**WORK ITEM**: On every line of the listing, check for "subtree"; copy the lines that have it.

**DATA EXTRACT**:
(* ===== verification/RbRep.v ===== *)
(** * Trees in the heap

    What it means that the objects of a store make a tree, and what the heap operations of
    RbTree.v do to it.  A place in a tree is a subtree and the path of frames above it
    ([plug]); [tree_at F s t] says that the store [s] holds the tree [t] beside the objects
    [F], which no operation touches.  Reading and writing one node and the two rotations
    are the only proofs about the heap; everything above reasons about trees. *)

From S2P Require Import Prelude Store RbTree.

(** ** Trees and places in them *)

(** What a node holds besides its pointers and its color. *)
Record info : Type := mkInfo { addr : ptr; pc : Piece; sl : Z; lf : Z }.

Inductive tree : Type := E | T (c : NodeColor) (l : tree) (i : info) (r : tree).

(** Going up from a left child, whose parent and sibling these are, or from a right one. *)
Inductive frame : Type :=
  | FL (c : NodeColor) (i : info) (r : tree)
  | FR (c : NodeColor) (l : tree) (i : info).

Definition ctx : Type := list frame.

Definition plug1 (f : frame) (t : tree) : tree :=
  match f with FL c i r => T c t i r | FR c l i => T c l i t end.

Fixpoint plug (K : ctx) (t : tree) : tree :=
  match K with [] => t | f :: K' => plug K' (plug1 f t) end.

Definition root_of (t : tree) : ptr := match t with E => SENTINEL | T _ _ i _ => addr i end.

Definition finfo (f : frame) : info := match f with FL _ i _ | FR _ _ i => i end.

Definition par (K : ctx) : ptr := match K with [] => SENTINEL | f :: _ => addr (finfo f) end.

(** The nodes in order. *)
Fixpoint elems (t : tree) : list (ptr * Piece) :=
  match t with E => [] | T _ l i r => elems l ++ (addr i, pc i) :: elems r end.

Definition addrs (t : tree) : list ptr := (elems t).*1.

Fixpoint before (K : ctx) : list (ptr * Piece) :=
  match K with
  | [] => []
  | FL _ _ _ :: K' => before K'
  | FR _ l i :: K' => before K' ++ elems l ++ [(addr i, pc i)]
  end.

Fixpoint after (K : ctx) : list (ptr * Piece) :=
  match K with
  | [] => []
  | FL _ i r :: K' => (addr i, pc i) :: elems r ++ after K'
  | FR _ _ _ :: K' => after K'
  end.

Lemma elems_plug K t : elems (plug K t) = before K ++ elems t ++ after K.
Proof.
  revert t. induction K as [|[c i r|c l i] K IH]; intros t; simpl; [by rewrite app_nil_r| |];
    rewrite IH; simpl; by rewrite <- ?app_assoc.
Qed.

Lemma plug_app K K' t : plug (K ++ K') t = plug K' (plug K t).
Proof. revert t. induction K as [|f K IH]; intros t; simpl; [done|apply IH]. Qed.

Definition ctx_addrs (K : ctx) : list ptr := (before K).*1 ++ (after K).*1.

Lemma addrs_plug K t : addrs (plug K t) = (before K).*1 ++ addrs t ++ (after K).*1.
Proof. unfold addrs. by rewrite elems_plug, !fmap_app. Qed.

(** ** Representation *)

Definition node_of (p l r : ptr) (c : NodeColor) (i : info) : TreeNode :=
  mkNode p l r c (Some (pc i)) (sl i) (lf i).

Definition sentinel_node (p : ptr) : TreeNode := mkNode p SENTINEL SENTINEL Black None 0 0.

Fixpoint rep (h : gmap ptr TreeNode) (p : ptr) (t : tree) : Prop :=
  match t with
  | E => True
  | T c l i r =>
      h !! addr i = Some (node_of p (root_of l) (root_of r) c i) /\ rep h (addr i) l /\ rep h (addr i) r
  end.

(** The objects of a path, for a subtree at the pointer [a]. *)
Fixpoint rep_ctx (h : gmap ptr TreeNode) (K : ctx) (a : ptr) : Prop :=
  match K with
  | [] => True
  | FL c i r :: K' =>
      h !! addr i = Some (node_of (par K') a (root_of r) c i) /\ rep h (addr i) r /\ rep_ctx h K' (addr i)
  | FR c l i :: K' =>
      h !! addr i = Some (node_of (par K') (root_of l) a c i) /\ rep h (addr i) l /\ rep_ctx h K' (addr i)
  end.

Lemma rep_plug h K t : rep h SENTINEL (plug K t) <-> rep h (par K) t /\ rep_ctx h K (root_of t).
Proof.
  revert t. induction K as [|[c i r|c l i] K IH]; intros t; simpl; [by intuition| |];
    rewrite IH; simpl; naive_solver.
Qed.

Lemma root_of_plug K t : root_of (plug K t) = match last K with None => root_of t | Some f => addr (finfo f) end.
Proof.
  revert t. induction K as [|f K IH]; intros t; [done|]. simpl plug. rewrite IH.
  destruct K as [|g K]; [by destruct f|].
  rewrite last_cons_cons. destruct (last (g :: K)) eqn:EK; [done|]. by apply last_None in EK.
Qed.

**EXPECTED OUTPUT**:
    RbTree.v do to it.  A place in a tree is a subtree and the path of frames above it
(** The objects of a path, for a subtree at the pointer [a]. *)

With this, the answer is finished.